What you should do:
Lines of the data that contain the word "eauto" are the ones to copy.
[Data supplied Boundary: Start]
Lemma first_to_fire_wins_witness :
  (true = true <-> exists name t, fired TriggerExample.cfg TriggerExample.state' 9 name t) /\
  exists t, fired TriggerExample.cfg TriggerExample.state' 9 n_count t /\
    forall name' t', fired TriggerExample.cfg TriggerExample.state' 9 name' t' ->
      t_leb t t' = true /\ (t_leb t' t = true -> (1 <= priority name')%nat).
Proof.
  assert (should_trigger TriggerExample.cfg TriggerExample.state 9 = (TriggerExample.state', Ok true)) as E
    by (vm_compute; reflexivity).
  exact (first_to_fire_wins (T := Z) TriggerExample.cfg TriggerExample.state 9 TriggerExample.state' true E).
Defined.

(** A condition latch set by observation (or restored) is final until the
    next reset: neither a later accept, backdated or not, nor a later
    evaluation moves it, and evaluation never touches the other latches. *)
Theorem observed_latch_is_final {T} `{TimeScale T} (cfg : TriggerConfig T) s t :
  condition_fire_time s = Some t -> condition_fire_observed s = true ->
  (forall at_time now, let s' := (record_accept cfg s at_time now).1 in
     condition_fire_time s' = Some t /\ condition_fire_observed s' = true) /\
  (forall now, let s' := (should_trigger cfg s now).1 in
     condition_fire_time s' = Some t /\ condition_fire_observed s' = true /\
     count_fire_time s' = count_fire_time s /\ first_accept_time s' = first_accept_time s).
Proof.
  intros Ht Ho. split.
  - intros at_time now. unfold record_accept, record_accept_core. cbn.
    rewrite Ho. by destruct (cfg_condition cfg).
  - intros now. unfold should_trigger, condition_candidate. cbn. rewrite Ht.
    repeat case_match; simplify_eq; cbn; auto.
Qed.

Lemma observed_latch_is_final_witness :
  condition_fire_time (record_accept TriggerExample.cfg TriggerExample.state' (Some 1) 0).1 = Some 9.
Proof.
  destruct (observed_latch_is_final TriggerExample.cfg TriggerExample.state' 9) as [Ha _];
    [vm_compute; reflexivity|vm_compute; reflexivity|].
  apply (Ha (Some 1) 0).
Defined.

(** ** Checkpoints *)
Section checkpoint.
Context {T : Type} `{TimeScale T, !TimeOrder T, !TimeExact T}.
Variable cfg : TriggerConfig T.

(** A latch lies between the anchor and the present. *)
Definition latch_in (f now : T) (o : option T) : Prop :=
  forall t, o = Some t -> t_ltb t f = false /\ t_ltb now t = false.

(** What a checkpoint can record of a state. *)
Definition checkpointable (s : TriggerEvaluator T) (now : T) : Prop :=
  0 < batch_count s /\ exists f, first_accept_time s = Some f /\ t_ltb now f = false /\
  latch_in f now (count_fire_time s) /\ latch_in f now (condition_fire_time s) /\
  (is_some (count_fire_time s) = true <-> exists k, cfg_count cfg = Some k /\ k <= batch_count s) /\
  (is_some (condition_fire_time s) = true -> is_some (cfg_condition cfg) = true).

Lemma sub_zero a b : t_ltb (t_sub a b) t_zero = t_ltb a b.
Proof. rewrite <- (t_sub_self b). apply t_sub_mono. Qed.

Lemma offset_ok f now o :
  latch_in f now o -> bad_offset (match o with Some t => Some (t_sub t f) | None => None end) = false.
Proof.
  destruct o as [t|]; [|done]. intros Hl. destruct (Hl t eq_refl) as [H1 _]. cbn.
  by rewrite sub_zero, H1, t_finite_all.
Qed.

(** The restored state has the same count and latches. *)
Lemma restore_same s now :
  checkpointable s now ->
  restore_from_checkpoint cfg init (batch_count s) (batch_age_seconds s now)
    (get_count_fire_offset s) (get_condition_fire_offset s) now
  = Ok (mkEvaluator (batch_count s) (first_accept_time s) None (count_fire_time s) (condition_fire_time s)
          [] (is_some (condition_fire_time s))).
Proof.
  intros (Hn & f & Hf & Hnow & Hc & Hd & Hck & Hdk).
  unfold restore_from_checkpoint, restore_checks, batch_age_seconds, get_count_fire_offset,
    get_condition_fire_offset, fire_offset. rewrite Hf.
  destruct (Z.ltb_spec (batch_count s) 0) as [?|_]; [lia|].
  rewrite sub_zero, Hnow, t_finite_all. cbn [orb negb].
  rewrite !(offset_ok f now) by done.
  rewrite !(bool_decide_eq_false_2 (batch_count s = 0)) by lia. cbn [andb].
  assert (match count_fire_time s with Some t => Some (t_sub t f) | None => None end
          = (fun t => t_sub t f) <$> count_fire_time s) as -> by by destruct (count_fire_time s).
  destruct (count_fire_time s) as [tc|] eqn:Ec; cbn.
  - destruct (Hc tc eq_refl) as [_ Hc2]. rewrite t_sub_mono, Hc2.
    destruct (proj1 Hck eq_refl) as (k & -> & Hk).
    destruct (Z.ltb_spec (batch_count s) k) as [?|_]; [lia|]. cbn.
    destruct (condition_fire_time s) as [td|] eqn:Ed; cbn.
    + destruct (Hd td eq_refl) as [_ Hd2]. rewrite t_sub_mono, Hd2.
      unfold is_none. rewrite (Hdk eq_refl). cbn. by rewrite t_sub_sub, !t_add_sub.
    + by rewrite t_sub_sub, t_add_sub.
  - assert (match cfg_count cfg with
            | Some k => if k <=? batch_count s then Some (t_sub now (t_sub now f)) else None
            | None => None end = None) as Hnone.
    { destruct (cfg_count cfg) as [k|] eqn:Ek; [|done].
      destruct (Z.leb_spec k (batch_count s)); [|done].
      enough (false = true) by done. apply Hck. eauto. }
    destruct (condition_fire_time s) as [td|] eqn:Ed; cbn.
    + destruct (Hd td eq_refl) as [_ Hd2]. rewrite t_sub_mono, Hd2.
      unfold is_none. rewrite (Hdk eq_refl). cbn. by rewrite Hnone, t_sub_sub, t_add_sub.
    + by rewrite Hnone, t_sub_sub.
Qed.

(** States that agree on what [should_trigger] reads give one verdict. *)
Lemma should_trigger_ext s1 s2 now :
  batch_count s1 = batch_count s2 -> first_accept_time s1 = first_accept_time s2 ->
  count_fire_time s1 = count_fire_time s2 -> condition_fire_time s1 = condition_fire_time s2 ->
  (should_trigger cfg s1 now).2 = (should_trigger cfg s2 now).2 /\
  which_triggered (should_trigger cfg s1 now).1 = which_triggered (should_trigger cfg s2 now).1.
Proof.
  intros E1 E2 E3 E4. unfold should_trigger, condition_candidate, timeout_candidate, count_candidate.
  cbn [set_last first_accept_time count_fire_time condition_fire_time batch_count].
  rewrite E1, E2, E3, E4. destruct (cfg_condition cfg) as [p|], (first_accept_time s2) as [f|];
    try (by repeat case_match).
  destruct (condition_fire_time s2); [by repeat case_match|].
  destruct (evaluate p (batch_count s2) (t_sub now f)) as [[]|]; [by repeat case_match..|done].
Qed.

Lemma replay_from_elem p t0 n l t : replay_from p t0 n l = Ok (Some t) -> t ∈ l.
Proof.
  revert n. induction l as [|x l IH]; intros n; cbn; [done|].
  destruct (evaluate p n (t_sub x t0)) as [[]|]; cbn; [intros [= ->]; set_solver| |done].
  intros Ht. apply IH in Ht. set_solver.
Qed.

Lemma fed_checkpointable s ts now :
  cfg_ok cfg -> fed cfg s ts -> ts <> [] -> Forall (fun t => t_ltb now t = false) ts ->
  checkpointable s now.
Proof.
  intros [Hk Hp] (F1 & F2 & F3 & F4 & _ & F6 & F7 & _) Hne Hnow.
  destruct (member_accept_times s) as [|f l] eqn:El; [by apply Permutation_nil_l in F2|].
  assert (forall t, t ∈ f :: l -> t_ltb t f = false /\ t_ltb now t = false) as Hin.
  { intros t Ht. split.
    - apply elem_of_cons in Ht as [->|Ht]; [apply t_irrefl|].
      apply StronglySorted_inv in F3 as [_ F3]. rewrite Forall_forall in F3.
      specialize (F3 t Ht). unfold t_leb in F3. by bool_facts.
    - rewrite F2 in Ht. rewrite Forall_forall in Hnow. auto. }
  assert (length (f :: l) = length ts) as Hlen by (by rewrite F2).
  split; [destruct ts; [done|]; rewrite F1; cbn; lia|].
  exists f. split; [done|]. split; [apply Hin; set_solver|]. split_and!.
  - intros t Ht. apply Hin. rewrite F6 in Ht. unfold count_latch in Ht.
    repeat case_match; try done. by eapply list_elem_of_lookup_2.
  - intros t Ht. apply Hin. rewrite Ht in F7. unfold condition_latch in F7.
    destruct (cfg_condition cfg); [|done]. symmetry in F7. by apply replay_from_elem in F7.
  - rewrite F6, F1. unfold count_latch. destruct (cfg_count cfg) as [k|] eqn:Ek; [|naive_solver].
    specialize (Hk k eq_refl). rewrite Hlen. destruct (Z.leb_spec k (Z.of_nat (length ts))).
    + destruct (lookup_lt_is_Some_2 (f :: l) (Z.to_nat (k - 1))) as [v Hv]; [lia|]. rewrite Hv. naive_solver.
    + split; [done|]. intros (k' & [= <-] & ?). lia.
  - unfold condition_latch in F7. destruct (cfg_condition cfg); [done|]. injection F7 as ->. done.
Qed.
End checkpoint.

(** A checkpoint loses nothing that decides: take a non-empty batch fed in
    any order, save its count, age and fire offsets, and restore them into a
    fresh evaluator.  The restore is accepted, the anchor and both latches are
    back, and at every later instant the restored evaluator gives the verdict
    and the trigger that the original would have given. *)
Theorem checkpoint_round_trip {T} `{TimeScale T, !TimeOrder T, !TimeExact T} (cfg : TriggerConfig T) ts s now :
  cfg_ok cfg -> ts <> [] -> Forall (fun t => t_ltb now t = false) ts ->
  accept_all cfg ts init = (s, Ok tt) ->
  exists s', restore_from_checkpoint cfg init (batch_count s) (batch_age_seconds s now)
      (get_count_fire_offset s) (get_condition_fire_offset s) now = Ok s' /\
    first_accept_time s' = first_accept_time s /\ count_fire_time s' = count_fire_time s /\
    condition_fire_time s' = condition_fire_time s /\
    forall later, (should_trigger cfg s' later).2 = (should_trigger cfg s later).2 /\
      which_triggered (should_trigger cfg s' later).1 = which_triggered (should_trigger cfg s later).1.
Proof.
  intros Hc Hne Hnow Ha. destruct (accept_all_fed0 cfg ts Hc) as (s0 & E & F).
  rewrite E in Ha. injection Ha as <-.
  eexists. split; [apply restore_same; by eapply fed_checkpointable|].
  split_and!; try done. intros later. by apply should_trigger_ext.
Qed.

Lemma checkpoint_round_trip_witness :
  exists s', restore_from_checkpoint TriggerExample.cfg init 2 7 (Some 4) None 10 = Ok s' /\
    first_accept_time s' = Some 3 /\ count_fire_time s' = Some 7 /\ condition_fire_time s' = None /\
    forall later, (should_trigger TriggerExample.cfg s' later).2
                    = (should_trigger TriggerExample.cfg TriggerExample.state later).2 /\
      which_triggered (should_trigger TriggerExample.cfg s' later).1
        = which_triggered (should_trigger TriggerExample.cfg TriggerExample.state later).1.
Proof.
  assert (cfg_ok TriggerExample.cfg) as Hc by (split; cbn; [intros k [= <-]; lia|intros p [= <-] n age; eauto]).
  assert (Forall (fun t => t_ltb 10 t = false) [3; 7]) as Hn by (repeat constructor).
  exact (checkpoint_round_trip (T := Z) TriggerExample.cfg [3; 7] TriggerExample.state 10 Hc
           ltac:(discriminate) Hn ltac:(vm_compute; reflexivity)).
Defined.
[Data supplied Boundary: End]
[Data supplied Boundary: Start]
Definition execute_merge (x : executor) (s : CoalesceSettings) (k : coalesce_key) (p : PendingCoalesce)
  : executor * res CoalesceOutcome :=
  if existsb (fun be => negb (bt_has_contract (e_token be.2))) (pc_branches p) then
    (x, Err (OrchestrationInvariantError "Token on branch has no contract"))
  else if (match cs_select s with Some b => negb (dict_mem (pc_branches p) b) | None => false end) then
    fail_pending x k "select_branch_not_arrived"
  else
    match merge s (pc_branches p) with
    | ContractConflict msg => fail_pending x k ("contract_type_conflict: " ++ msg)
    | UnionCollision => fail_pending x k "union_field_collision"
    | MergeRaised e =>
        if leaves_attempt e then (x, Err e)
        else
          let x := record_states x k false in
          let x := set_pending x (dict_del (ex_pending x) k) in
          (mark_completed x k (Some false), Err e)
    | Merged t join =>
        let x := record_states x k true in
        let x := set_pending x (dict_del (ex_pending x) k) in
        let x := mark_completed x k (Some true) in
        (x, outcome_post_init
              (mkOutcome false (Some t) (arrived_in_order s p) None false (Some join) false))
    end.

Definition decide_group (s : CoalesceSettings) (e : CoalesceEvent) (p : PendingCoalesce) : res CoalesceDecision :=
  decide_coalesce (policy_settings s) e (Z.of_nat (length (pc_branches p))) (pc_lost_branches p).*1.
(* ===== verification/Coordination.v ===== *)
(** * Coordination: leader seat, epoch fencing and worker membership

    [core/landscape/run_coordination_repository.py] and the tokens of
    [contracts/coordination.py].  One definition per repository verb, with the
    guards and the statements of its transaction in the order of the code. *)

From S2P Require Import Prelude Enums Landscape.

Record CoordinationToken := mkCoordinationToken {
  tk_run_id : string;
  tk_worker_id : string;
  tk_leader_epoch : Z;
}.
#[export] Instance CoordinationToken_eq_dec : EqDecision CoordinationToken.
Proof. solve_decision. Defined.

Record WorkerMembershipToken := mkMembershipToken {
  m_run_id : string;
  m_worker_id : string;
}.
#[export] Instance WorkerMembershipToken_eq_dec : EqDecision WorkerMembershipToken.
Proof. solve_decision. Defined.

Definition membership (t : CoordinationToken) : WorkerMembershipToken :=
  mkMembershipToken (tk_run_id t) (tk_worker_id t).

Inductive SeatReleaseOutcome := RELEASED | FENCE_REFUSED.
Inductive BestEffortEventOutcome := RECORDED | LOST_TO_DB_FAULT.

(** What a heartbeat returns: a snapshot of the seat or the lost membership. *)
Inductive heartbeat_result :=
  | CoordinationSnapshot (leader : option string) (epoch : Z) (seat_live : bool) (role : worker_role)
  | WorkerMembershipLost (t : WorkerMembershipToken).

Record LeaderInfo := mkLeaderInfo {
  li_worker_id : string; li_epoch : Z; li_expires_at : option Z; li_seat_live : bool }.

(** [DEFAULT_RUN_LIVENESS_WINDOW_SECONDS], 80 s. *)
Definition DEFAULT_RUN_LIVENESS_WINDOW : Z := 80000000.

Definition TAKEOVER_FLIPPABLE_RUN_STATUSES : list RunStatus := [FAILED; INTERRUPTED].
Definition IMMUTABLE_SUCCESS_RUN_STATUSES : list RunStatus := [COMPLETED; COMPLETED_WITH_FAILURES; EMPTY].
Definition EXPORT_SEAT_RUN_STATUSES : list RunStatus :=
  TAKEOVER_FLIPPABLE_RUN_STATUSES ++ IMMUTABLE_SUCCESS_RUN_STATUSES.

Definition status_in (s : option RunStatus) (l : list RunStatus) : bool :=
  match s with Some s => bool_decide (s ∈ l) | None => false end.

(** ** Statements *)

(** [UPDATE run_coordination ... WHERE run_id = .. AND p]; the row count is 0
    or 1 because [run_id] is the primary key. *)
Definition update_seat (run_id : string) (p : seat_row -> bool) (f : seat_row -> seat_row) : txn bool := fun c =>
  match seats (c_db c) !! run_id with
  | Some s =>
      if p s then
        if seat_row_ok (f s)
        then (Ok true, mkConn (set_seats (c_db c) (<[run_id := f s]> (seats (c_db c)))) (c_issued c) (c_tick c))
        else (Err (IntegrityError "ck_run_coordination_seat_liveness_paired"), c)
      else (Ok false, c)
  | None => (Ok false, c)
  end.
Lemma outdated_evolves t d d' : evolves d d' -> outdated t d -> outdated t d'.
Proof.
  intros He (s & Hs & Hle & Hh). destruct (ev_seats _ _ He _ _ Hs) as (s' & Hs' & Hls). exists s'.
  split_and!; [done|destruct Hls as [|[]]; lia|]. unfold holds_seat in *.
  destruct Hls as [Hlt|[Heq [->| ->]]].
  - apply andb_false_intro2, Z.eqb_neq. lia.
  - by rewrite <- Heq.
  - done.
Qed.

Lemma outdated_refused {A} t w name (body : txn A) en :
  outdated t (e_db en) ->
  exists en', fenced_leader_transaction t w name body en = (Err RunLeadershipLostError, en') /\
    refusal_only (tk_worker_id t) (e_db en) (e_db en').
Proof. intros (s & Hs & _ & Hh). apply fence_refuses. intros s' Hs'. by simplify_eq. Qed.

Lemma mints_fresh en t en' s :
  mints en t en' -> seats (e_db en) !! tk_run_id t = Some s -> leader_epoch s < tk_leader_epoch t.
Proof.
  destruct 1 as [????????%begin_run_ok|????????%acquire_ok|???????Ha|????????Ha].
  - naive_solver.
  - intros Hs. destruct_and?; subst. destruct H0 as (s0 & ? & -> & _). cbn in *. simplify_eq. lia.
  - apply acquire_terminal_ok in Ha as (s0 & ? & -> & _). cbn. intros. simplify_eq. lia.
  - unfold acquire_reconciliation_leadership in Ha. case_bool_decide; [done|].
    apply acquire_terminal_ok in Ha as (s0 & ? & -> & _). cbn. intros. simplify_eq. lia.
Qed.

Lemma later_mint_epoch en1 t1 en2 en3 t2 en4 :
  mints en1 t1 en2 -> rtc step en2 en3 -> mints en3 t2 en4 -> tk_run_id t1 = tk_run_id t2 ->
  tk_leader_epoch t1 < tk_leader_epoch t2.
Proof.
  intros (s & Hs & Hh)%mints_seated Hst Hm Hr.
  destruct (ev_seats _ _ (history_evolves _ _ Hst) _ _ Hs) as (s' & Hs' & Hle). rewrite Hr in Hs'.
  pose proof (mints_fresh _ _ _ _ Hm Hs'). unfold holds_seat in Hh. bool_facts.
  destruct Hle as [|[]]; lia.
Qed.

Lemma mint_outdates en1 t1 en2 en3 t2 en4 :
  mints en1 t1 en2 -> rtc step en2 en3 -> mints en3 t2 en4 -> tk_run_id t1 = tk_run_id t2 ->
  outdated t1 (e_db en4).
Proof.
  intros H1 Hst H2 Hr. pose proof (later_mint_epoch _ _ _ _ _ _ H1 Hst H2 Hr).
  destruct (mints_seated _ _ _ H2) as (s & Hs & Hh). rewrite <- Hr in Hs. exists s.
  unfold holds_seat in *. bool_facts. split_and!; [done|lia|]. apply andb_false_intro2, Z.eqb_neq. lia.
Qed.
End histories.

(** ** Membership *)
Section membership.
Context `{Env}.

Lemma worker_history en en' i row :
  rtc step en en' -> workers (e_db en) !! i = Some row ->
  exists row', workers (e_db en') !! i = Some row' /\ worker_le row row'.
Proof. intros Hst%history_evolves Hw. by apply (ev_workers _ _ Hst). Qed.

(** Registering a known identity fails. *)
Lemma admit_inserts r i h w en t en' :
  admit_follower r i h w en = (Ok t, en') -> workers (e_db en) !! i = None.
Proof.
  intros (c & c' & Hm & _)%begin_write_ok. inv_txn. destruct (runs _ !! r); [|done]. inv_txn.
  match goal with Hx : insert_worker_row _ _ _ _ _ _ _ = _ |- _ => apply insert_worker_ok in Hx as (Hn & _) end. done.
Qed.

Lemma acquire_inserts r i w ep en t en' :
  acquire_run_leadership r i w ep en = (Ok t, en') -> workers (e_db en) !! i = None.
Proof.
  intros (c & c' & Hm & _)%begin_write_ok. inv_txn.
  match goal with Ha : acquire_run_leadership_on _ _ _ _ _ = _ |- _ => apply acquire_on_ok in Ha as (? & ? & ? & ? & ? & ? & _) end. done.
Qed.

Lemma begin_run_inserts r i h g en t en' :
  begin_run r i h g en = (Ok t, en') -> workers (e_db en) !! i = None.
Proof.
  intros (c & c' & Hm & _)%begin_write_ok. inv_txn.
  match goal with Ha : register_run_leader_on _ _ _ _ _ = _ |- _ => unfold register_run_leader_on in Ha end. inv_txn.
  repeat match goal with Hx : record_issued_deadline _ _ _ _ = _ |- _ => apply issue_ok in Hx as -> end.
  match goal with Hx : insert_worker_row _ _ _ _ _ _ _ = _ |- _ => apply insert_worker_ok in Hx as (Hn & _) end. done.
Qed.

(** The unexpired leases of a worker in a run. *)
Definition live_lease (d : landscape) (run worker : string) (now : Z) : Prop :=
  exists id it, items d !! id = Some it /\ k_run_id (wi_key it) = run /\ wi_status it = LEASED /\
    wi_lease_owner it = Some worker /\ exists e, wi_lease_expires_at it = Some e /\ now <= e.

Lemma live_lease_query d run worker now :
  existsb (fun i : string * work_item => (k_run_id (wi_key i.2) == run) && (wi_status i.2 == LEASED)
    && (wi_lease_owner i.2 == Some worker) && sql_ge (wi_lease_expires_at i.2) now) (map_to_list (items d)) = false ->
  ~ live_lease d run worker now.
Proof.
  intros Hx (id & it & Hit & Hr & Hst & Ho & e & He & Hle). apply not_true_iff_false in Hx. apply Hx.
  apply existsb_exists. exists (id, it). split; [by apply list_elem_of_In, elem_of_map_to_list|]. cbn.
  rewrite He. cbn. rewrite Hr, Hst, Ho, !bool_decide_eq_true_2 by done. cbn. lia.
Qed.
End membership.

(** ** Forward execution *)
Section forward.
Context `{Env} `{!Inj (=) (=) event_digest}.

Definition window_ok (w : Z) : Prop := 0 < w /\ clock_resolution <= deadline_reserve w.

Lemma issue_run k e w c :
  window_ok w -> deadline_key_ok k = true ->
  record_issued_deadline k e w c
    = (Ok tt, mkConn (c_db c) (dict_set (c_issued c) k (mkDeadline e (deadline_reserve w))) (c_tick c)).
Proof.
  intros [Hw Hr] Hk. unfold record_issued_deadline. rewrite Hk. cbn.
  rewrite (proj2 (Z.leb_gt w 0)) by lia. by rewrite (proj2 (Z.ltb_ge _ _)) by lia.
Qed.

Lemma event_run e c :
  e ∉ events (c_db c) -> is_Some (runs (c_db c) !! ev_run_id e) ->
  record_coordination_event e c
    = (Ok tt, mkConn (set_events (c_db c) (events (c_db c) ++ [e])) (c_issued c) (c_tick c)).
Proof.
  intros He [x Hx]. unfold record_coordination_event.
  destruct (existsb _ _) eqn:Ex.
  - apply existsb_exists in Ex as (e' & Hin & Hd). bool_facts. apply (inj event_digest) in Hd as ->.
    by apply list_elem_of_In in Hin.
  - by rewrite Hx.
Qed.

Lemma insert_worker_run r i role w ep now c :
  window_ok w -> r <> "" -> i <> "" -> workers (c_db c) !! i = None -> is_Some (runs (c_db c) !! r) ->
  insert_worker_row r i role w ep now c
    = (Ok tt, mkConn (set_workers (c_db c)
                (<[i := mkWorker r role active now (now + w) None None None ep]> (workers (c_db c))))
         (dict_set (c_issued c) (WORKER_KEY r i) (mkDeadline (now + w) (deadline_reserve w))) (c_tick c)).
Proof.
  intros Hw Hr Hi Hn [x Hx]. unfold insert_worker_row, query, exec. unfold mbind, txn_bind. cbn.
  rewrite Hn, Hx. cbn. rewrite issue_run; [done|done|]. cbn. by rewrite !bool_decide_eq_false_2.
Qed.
[Data supplied Boundary: End]
Expected output:
      enough (false = true) by done. apply Hck. eauto. }
  assert (cfg_ok TriggerExample.cfg) as Hc by (split; cbn; [intros k [= <-]; lia|intros p [= <-] n age; eauto]).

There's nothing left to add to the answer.